Massachusetts Faces a Test on Health Care

NYT reported As the Democratic presidential candidates debate whether Americans should be forced to obtain health insurance, the people of Massachusetts are living the dilemma in real time.
This the plan both Hillary and Romney are proposing
A year after Massachusetts became the only state to require that individuals have health coverage, residents face deadlines to sign up or lose their personal tax exemption, worth $219 on next year’s state income tax returns. More than 200,000 previously uninsured residents have enrolled, but state officials estimate that at least that number, and perhaps twice as many, have not.
And since insurance will cost a lot more than $219 they may not.

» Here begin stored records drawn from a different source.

Lemma failed_lookup_falls_back_to_encyclopedia_witness :
  get_comprehensive_info (H:=plain) no_key null_abstract (lit "Hamlet")
    (lit "MISC") true ["kg"; "dbpedia"; "wikidata"] clock
  = Raise TypeError
  /\ Wikipedia.enrich_entity (H:=plain) no_key null_abstract
       ["kg"; "dbpedia"; "wikidata"] clock with_page (lit "Hamlet")
       (lit "MISC") true
     = Wikipedia.enrich_entity (H:=plain) no_key null_abstract
         ["kg"; "dbpedia"; "wikidata"] clock with_page (lit "Hamlet")
         (lit "MISC") false.
Proof.
  assert (Hraise : get_comprehensive_info (H:=plain) no_key null_abstract
                     (lit "Hamlet") (lit "MISC") true
                     ["kg"; "dbpedia"; "wikidata"] clock
                   = Raise TypeError) by (vm_compute; reflexivity).
  split; [exact Hraise|].
  apply (failed_lookup_falls_back_to_encyclopedia (H:=plain) no_key
           null_abstract ["kg"; "dbpedia"; "wikidata"] clock with_page
           (lit "Hamlet") (lit "MISC")).
  rewrite Hraise. exact I.
Defined.

Lemma usable_lookup_skips_encyclopedia_witness :
  get_comprehensive_info (H:=plain) with_key kg_and_wikidata
    (lit "Mahatma Gandhi") (lit "PERSON") true ["wikidata"; "kg"; "dbpedia"]
    clock = Ok gandhi_from_two
  /\ _classify_from_multi_source (H:=plain) (lit "PERSON") gandhi_from_two
     = Ok "biographical"%string
  /\ Wikipedia.enrich_entity (H:=plain) with_key kg_and_wikidata
       ["wikidata"; "kg"; "dbpedia"] clock with_page (lit "Mahatma Gandhi")
       (lit "PERSON") true
     = set_cultural_significance "biographical"
         (update_from_multi (H:=plain) gandhi_from_two
            (blank (lit "Mahatma Gandhi") (lit "PERSON")))
  /\ Wikipedia.enrich_entity (H:=plain) with_key kg_and_wikidata
       ["wikidata"; "kg"; "dbpedia"] clock offline (lit "Mahatma Gandhi")
       (lit "PERSON") true
     = Wikipedia.enrich_entity (H:=plain) with_key kg_and_wikidata
         ["wikidata"; "kg"; "dbpedia"] clock with_page
         (lit "Mahatma Gandhi") (lit "PERSON") true.
Proof.
  assert (Hlookup : get_comprehensive_info (H:=plain) with_key
                      kg_and_wikidata (lit "Mahatma Gandhi") (lit "PERSON")
                      true ["wikidata"; "kg"; "dbpedia"] clock
                    = Ok gandhi_from_two) by (vm_compute; reflexivity).
  assert (Hsources : sources_consulted gandhi_from_two <> [])
    by discriminate.
  assert (Hclass : _classify_from_multi_source (H:=plain) (lit "PERSON")
                     gandhi_from_two = Ok "biographical"%string)
    by (vm_compute; reflexivity).
  split; [exact Hlookup|]. split; [exact Hclass|].
  exact (usable_lookup_skips_encyclopedia (H:=plain) with_key
           kg_and_wikidata ["wikidata"; "kg"; "dbpedia"] clock with_page
           (lit "Mahatma Gandhi") (lit "PERSON") gandhi_from_two
           "biographical" offline Hlookup Hsources Hclass).
Defined.

Lemma failed_classification_keeps_copied_fields_witness :
  get_comprehensive_info (H:=plain) no_key only_dbpedia (lit "Hamlet")
    (lit "MISC") true ["kg"; "dbpedia"; "wikidata"] clock
  = Ok hamlet_from_dbpedia
  /\ sources_consulted hamlet_from_dbpedia = ["DBpedia"%string]
  /\ description hamlet_from_dbpedia = PNone
  /\ _classify_from_multi_source (H:=plain) (lit "MISC") hamlet_from_dbpedia
     = Raise TypeError
  /\ ed_sources_consulted
       (Wikipedia.enrich_entity (H:=plain) no_key only_dbpedia
          ["kg"; "dbpedia"; "wikidata"] clock with_page (lit "Hamlet")
          (lit "MISC") true)
     = ["DBpedia"; "Wikipedia"]%string
  /\ ed_confidence
       (Wikipedia.enrich_entity (H:=plain) no_key only_dbpedia
          ["kg"; "dbpedia"; "wikidata"] clock with_page (lit "Hamlet")
          (lit "MISC") true)
     = "medium (Wikipedia only)"%string.
Proof.
  assert (Hlookup : get_comprehensive_info (H:=plain) no_key only_dbpedia
                      (lit "Hamlet") (lit "MISC") true
                      ["kg"; "dbpedia"; "wikidata"] clock
                    = Ok hamlet_from_dbpedia) by (vm_compute; reflexivity).
  assert (Hsources : sources_consulted hamlet_from_dbpedia <> [])
    by discriminate.
  assert (Hclass : is_ok (_classify_from_multi_source (H:=plain) (lit "MISC")
                            hamlet_from_dbpedia) = false)
    by (vm_compute; reflexivity).
  split; [exact Hlookup|]. split; [reflexivity|]. split; [reflexivity|].
  split; [vm_compute; reflexivity|].
  destruct (failed_classification_keeps_copied_fields (H:=plain) no_key
              only_dbpedia ["kg"; "dbpedia"; "wikidata"] clock with_page
              (lit "Hamlet") (lit "MISC") hamlet_from_dbpedia Hlookup
              Hsources Hclass) as (_ & _ & Hpage & _).
  destruct (get_entity_summary (H:=plain) with_page (lit "Hamlet")
              (lit "MISC")) as [wiki_data|] eqn:Hwiki;
    [|vm_compute in Hwiki; discriminate].
  destruct (Hpage wiki_data eq_refl) as (_ & Hs & Hc).
  split; [exact Hs|exact Hc].
Defined.

Lemma enrichment_without_sources_witness :
  ["kg"; "dbpedia"; "wikidata"]%string
  ≡ₚ (tasks (H:=plain) no_key silent (lit "Hamlet") (lit "MISC")).*1
  /\ ed_sources_consulted
       (Wikipedia.enrich_entity (H:=plain) no_key silent
          ["kg"; "dbpedia"; "wikidata"] clock offline (lit "Hamlet")
          (lit "MISC") true) = []
  /\ ed_summary
       (Wikipedia.enrich_entity (H:=plain) no_key silent
          ["kg"; "dbpedia"; "wikidata"] clock offline (lit "Hamlet")
          (lit "MISC") true) = PNone.
Proof.
  assert (Hdone : ["kg"; "dbpedia"; "wikidata"]%string
            ≡ₚ (tasks (H:=plain) no_key silent (lit "Hamlet")
                  (lit "MISC")).*1) by (vm_compute; reflexivity).
  assert (Hnone : ed_sources_consulted
                    (Wikipedia.enrich_entity (H:=plain) no_key silent
                       ["kg"; "dbpedia"; "wikidata"] clock offline
                       (lit "Hamlet") (lit "MISC") true) = [])
    by (vm_compute; reflexivity).
  split; [exact Hdone|]. split; [exact Hnone|].
  exact (proj1 (proj2 (enrichment_without_sources (H:=plain) no_key silent
                         ["kg"; "dbpedia"; "wikidata"] clock offline
                         (lit "Hamlet") (lit "MISC") true Hdone) Hnone)).
Defined.

Lemma eligible_spans_are_detected_witness :
  eligible (H:=plain) (Span (lit " rome") (lit "GPE") 20 25)
  /\ exists entity,
       entity ∈ Pipeline.extract_entities (H:=plain) reader a_text
       /\ entity_key (H:=plain) entity = (lit "rome", lit "GPE").
Proof.
  assert (Hel : eligible (H:=plain) (Span (lit " rome") (lit "GPE") 20 25)).
  { split; [|split].
    - refine (bool_decide_unpack _ _). by vm_compute.
    - vm_compute. lia.
    - refine (bool_decide_unpack _ _). by vm_compute. }
  split; [exact Hel|].
  refine (eligible_spans_are_detected (H:=plain) reader a_text _ _
            (Span (lit " rome") (lit "GPE") 20 25) eq_refl eq_refl _ Hel).
  right; right; left.
Defined.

Those managing the enrollment effort say it has exceeded expectations. In particular, state-subsidized insurance packages offered to low-income residents have been so popular that the program’s spending may exceed its budget by nearly $150 million.
That again is to be expected. The ones signing up are the subsidized ones, and even that subsidy is busting the budget.
But the reluctance of so many to enroll, along with the possible exemption of 60,000 residents who cannot afford premiums, has raised questions about whether even a mandate can guarantee truly universal coverage. Additional concerns have been generated by projections that the state’s insurers plan to raise rates 10 percent to 12 percent next year, twice this year’s national average.
This to be expected. If they have to appeal to people spending their own money, they keep prices low, but if it is a government mandate, there is no incentive to keeping prices low.
That would undercut the plan’s secondary goal of slowing the increase in health costs.